--- START ---
(* ===== verification/WebdavLock.v ===== *)
(** * The WebDAV lock system: [server/webdav/lock.go]

    [memLS] is an in-memory table of locks.  Nodes are shared between three
    indices (by name, by token, and a binary heap by expiry time), carry a
    reference count of the locks at or below their name, and are changed in
    place: a node is a location of [nodes] here, and the indices hold
    locations.  The code is translated first; the second half relates it to
    an abstract table of locks. *)

From S2P Require Import Prelude GoStrings GoHeap.

Local Open Scope Z_scope.

(** ** Data *)

Inductive lock_error := ErrConfirmationFailed | ErrForbidden | ErrLocked | ErrNoSuchLock.

#[export] Instance lock_error_eq_dec : EqDecision lock_error.
Proof. solve_decision. Defined.

Record Condition := { cond_Not : bool; cond_Token : gostr; cond_ETag : gostr }.

Record LockDetails := {
  Root : gostr;
  Duration : Z;
  OwnerXML : gostr;
  ZeroDepth : bool;
}.

Record memLSNode := {
  details : LockDetails;
  token : gostr;
  refCount : Z;
  expiry : Z;
  byExpiryIndex : Z;
  held : bool;
}.

Record memLS := {
  nodes : list memLSNode;
  byName : gmap gostr nat;
  byToken : gmap gostr nat;
  gen : Z;
  byExpiry : list nat;
}.

#[export] Instance LockDetails_eq_dec : EqDecision LockDetails.
Proof. solve_decision. Defined.

(** Assignments to the fields of a node and of the table. *)
Definition set_details (d : LockDetails) (n : memLSNode) : memLSNode :=
  {| details := d; token := token n; refCount := refCount n; expiry := expiry n;
     byExpiryIndex := byExpiryIndex n; held := held n |}.
Definition set_token (t : gostr) (n : memLSNode) : memLSNode :=
  {| details := details n; token := t; refCount := refCount n; expiry := expiry n;
     byExpiryIndex := byExpiryIndex n; held := held n |}.
Definition add_refCount (d : Z) (n : memLSNode) : memLSNode :=
  {| details := details n; token := token n; refCount := refCount n + d; expiry := expiry n;
     byExpiryIndex := byExpiryIndex n; held := held n |}.
Definition set_expiry (e : Z) (n : memLSNode) : memLSNode :=
  {| details := details n; token := token n; refCount := refCount n; expiry := e;
     byExpiryIndex := byExpiryIndex n; held := held n |}.
Definition set_byExpiryIndex (i : Z) (n : memLSNode) : memLSNode :=
  {| details := details n; token := token n; refCount := refCount n; expiry := expiry n;
     byExpiryIndex := i; held := held n |}.
Definition set_held (b : bool) (n : memLSNode) : memLSNode :=
  {| details := details n; token := token n; refCount := refCount n; expiry := expiry n;
     byExpiryIndex := byExpiryIndex n; held := b |}.

Definition set_nodes (ns : list memLSNode) (m : memLS) : memLS :=
  {| nodes := ns; byName := byName m; byToken := byToken m; gen := gen m; byExpiry := byExpiry m |}.
Definition set_byName (b : gmap gostr nat) (m : memLS) : memLS :=
  {| nodes := nodes m; byName := b; byToken := byToken m; gen := gen m; byExpiry := byExpiry m |}.
Definition set_byToken (b : gmap gostr nat) (m : memLS) : memLS :=
  {| nodes := nodes m; byName := byName m; byToken := b; gen := gen m; byExpiry := byExpiry m |}.
Definition set_gen (g : Z) (m : memLS) : memLS :=
  {| nodes := nodes m; byName := byName m; byToken := byToken m; gen := g; byExpiry := byExpiry m |}.
Definition set_byExpiry (h : list nat) (m : memLS) : memLS :=
  {| nodes := nodes m; byName := byName m; byToken := byToken m; gen := gen m; byExpiry := h |}.

(** A write through a pointer. *)
Definition upd (l : nat) (f : memLSNode → memLSNode) (m : memLS) : memLS :=
  set_nodes (alter f l (nodes m)) m.

(** ** The code *)

(** [server/webdav/file.go] *)
Definition slashClean (name : gostr) : gostr :=
  let name :=
    match name with
    | [] => #"/" ++ name
    | c :: _ => if negb (bool_decide (c = "/"%char)) then #"/" ++ name else name
    end in
  Clean name.

Definition NewMemLS (now : Z) : memLS :=
  {| nodes := []; byName := ∅; byToken := ∅; gen := wrapu64 now; byExpiry := [] |}.

Definition nextToken (m : memLS) : memLS * gostr :=
  let m := set_gen (wrapu64 (gen m + 1)) m in (m, FormatUint (gen m)).

(** The heap methods of type [byExpiry]. *)
Definition byExpiry_Len (m : memLS) : nat := length (byExpiry m).

Definition byExpiry_Less (m : memLS) (i j : nat) : outcome bool :=
  match byExpiry m !! i, byExpiry m !! j with
  | Some a, Some b =>
      match nodes m !! a, nodes m !! b with
      | Some na, Some nb => Ret (expiry na <? expiry nb)
      | _, _ => Panic
      end
  | _, _ => Panic
  end.

Definition byExpiry_Swap (m : memLS) (i j : nat) : outcome memLS :=
  match byExpiry m !! i, byExpiry m !! j with
  | Some a, Some b =>
      let m := set_byExpiry (<[i := b]> (<[j := a]> (byExpiry m))) m in
      let m := upd b (set_byExpiryIndex (Z.of_nat i)) m in
      Ret (upd a (set_byExpiryIndex (Z.of_nat j)) m)
  | _, _ => Panic
  end.

Definition byExpiry_Push (m : memLS) (n : nat) : outcome memLS :=
  let m := upd n (set_byExpiryIndex (Z.of_nat (length (byExpiry m)))) m in
  Ret (set_byExpiry (byExpiry m ++ [n]) m).

Definition byExpiry_Pop (m : memLS) : outcome (memLS * nat) :=
  match last (byExpiry m) with
  | None => Panic
  | Some n =>
      let m := upd n (set_byExpiryIndex (-1)) m in
      Ret (set_byExpiry (take (length (byExpiry m) - 1) (byExpiry m)) m, n)
  end.

#[export] Instance byExpiry_heap : heap_Interface memLS nat := {
  heap_Len := byExpiry_Len;
  heap_Less := byExpiry_Less;
  heap_Swap := byExpiry_Swap;
  heap_push := byExpiry_Push;
  heap_pop := byExpiry_Pop;
}.

(** [walkToRoot]: [f] may change the state; it stops when [f] is false.  A
    name without a slash makes the slice expression panic. *)
Fixpoint walk {S} (fuel : nat) (f : S → gostr → bool → outcome (S * bool))
    (s : S) (name : gostr) (first : bool) : outcome (S * bool) :=
  match fuel with
  | 0%nat => Panic
  | Datatypes.S fuel =>
      let? (s, ok) := f s name first in
      if negb ok then Ret (s, false)
      else if bool_decide (name = #"/") then Ret (s, true)
      else
        let i := LastIndex name #"/" in
        if i <? 0 then Panic
        else
          let name := slice_to name i in
          let name := if bool_decide (name = #"") then #"/" else name in
          walk fuel f s name false
  end.

Definition walkToRoot {S} (f : S → gostr → bool → outcome (S * bool))
    (s : S) (name : gostr) : outcome (S * bool) :=
  walk (Datatypes.S (length name)) f s name true.

Definition canCreate_visit (m : memLS) (zeroDepth : bool)
    (u : unit) (name0 : gostr) (first : bool) : outcome (unit * bool) :=
  match byName m !! name0 with
  | None => Ret (u, true)
  | Some l =>
      match nodes m !! l with
      | None => Panic
      | Some n =>
          if first then
            if negb (bool_decide (token n = #"")) then Ret (u, false)
            else if negb zeroDepth then Ret (u, false)
            else Ret (u, true)
          else if negb (bool_decide (token n = #"")) && negb (ZeroDepth (details n))
          then Ret (u, false)
          else Ret (u, true)
      end
  end.

Definition canCreate (m : memLS) (name : gostr) (zeroDepth : bool) : outcome bool :=
  let? (_, ok) := walkToRoot (canCreate_visit m zeroDepth) tt name in Ret ok.

Definition new_node (name0 : gostr) : memLSNode :=
  {| details := {| Root := name0; Duration := 0; OwnerXML := []; ZeroDepth := false |};
     token := []; refCount := 0; expiry := 0; byExpiryIndex := -1; held := false |}.

(** The state of the walk is the table and the variable [ret]. *)
Definition create_visit (s : memLS * option nat) (name0 : gostr) (first : bool)
    : outcome ((memLS * option nat) * bool) :=
  let '(m, ret) := s in
  let '(m, n) :=
    match byName m !! name0 with
    | Some n => (m, n)
    | None =>
        let n := length (nodes m) in
        let m := set_nodes (nodes m ++ [new_node name0]) m in
        (set_byName (<[name0 := n]> (byName m)) m, n)
    end in
  let m := upd n (add_refCount 1) m in
  Ret ((m, if first then Some n else ret), true).

Definition create (m : memLS) (name : gostr) : outcome (memLS * option nat) :=
  let? (s, _) := walkToRoot create_visit (m, None) name in Ret s.

Definition remove_visit (m : memLS) (name0 : gostr) (first : bool) : outcome (memLS * bool) :=
  match byName m !! name0 with
  | None => Panic
  | Some x =>
      let m := upd x (add_refCount (-1)) m in
      match nodes m !! x with
      | None => Panic
      | Some nx =>
          if refCount nx =? 0 then Ret (set_byName (delete name0 (byName m)) m, true)
          else Ret (m, true)
      end
  end.

Definition remove (m : memLS) (n : nat) : outcome memLS :=
  match nodes m !! n with
  | None => Panic
  | Some nn =>
      let m := set_byToken (delete (token nn) (byToken m)) m in
      let m := upd n (set_token #"") m in
      let? (m, _) := walkToRoot remove_visit m (Root (details nn)) in
      match nodes m !! n with
      | None => Panic
      | Some nn =>
          if 0 <=? byExpiryIndex nn then
            let? (m, _) := heap_Remove m (Z.to_nat (byExpiryIndex nn)) in Ret m
          else Ret m
      end
  end.

(** One iteration removes one element of the heap, so its length is enough. *)
Fixpoint collect (fuel : nat) (m : memLS) (now : Z) : outcome memLS :=
  match fuel with
  | 0%nat => Ret m
  | Datatypes.S fuel =>
      match byExpiry m with
      | [] => Ret m
      | n :: _ =>
          match nodes m !! n with
          | None => Panic
          | Some nn =>
              if now <? expiry nn then Ret m
              else let? m := remove m n in collect fuel m now
          end
      end
  end.

Definition collectExpiredNodes (m : memLS) (now : Z) : outcome memLS :=
  collect (length (byExpiry m)) m now.

Fixpoint lookup_lock (m : memLS) (name : gostr) (conditions : list Condition) : option nat :=
  match conditions with
  | [] => None
  | c :: conditions' =>
      match byToken m !! cond_Token c with
      | None => lookup_lock m name conditions'
      | Some l =>
          match nodes m !! l with
          | None => None
          | Some n =>
              if held n then lookup_lock m name conditions'
              else if bool_decide (name = Root (details n)) then Some l
              else if ZeroDepth (details n) then lookup_lock m name conditions'
              else if bool_decide (Root (details n) = #"/")
                      || HasPrefix name (Root (details n) ++ #"/")
              then Some l
              else lookup_lock m name conditions'
          end
      end
  end.

Definition hold (m : memLS) (n : nat) : outcome memLS :=
  match nodes m !! n with
  | None => Panic
  | Some nn =>
      if held nn then Panic
      else
        let m := upd n (set_held true) m in
        if (0 <=? Duration (details nn)) && (0 <=? byExpiryIndex nn)
        then let? (m, _) := heap_Remove m (Z.to_nat (byExpiryIndex nn)) in Ret m
        else Ret m
  end.

Definition unhold (m : memLS) (n : nat) : outcome memLS :=
  match nodes m !! n with
  | None => Panic
  | Some nn =>
      if negb (held nn) then Panic
      else
        let m := upd n (set_held false) m in
        if 0 <=? Duration (details nn) then heap_Push m n else Ret m
  end.

Definition hold_opt (m : memLS) (n : option nat) : outcome memLS :=
  match n with None => Ret m | Some n => hold m n end.

Definition unhold_opt (m : memLS) (n : option nat) : outcome memLS :=
  match n with None => Ret m | Some n => unhold m n end.

(** The node for a name of [Confirm]; an empty name is ignored. *)
Definition confirm_name (m : memLS) (name : gostr) (conditions : list Condition)
    : option (option nat) :=
  if bool_decide (name = #"") then Some None
  else match lookup_lock m (slashClean name) conditions with
       | None => None
       | Some n => Some (Some n)
       end.

(** [Confirm] returns the two variables its release function closes over. *)
Definition Confirm (now : Z) (name0 name1 : gostr) (conditions : list Condition) (m : memLS)
    : outcome (memLS * (lock_error + option nat * option nat)) :=
  let? m := collectExpiredNodes m now in
  match confirm_name m name0 conditions with
  | None => Ret (m, inl ErrConfirmationFailed)
  | Some n0 =>
      match confirm_name m name1 conditions with
      | None => Ret (m, inl ErrConfirmationFailed)
      | Some n1 =>
          let n1 := if bool_decide (n1 = n0) then None else n1 in
          let? m := hold_opt m n0 in
          let? m := hold_opt m n1 in
          Ret (m, inr (n0, n1))
      end
  end.

(** The function [Confirm] returns. *)
Definition release (ns : option nat * option nat) (m : memLS) : outcome memLS :=
  let '(n0, n1) := ns in
  let? m := unhold_opt m n1 in
  unhold_opt m n0.

Definition set_Root (r : gostr) (d : LockDetails) : LockDetails :=
  {| Root := r; Duration := Duration d; OwnerXML := OwnerXML d; ZeroDepth := ZeroDepth d |}.
Definition set_Duration (u : Z) (d : LockDetails) : LockDetails :=
  {| Root := Root d; Duration := u; OwnerXML := OwnerXML d; ZeroDepth := ZeroDepth d |}.

Definition Create (now : Z) (det : LockDetails) (m : memLS)
    : outcome (memLS * (lock_error + gostr)) :=
  let? m := collectExpiredNodes m now in
  let det := set_Root (slashClean (Root det)) det in
  let? ok := canCreate m (Root det) (ZeroDepth det) in
  if negb ok then Ret (m, inl ErrLocked)
  else
    let? (m, ret) := create m (Root det) in
    match ret with
    | None => Panic
    | Some n =>
        let '(m, tok) := nextToken m in
        let m := upd n (set_token tok) m in
        let m := set_byToken (<[tok := n]> (byToken m)) m in
        let m := upd n (set_details det) m in
        if 0 <=? Duration det then
          let m := upd n (set_expiry (now + Duration det)) m in
          let? m := heap_Push m n in
          Ret (m, inr tok)
        else Ret (m, inr tok)
    end.

Definition Refresh (now : Z) (tok : gostr) (duration : Z) (m : memLS)
    : outcome (memLS * (lock_error + LockDetails)) :=
  let? m := collectExpiredNodes m now in
  match byToken m !! tok with
  | None => Ret (m, inl ErrNoSuchLock)
  | Some n =>
      match nodes m !! n with
      | None => Panic
      | Some nn =>
          if held nn then Ret (m, inl ErrLocked)
          else
            let? m :=
              (if 0 <=? byExpiryIndex nn
               then let? (m, _) := heap_Remove m (Z.to_nat (byExpiryIndex nn)) in Ret m
               else Ret m) in
            let det := set_Duration duration (details nn) in
            let m := upd n (set_details det) m in
            if 0 <=? duration then
              let m := upd n (set_expiry (now + duration)) m in
              let? m := heap_Push m n in
              Ret (m, inr det)
            else Ret (m, inr det)
      end
  end.

Definition Unlock (now : Z) (tok : gostr) (m : memLS) : outcome (memLS * option lock_error) :=
  let? m := collectExpiredNodes m now in
  match byToken m !! tok with
  | None => Ret (m, Some ErrNoSuchLock)
  | Some n =>
      match nodes m !! n with
      | None => Panic
      | Some nn =>
          if held nn then Ret (m, Some ErrLocked)
          else let? m := remove m n in Ret (m, None)
      end
  end.

Definition infiniteTimeout : Z := -1.
Definition Second : Z := 1000000000.

(** [None] is [errInvalidTimeout]. *)
Definition parseTimeout (s : gostr) : option Z :=
  if bool_decide (s = #"") then Some infiniteTimeout
  else
    let i := IndexByte s "," in
    let s := if 0 <=? i then slice_to s i else s in
    let s := TrimSpace s in
    if bool_decide (s = #"Infinite") then Some infiniteTimeout
    else
      let pre := #"Second-" in
      if negb (HasPrefix s pre) then None
      else
        let s := slice_from s (Z.of_nat (length pre)) in
        match s with
        | [] => None
        | c :: _ =>
            if negb (is_digit c) then None
            else
              let '(n, err) := ParseInt s in
              match err with
              | Some _ => None
              | None => if 4294967295 <? n then None else Some (wrap64 (n * Second))
              end
        end.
--- END ---
» What needs to be done
Precisely the lines between those holding "let m := upd n (set_expiry (now + Duration det))" and "let det := set_Duration", inclusive, are to be reproduced from the listing above, with nothing added.

» Solution to this exercise
          let m := upd n (set_expiry (now + Duration det)) m in
          let? m := heap_Push m n in
          Ret (m, inr tok)
        else Ret (m, inr tok)
    end.

Definition Refresh (now : Z) (tok : gostr) (duration : Z) (m : memLS)
    : outcome (memLS * (lock_error + LockDetails)) :=
  let? m := collectExpiredNodes m now in
  match byToken m !! tok with
  | None => Ret (m, inl ErrNoSuchLock)
  | Some n =>
      match nodes m !! n with
      | None => Panic
      | Some nn =>
          if held nn then Ret (m, inl ErrLocked)
          else
            let? m :=
              (if 0 <=? byExpiryIndex nn
               then let? (m, _) := heap_Remove m (Z.to_nat (byExpiryIndex nn)) in Ret m
               else Ret m) in
            let det := set_Duration duration (details nn) in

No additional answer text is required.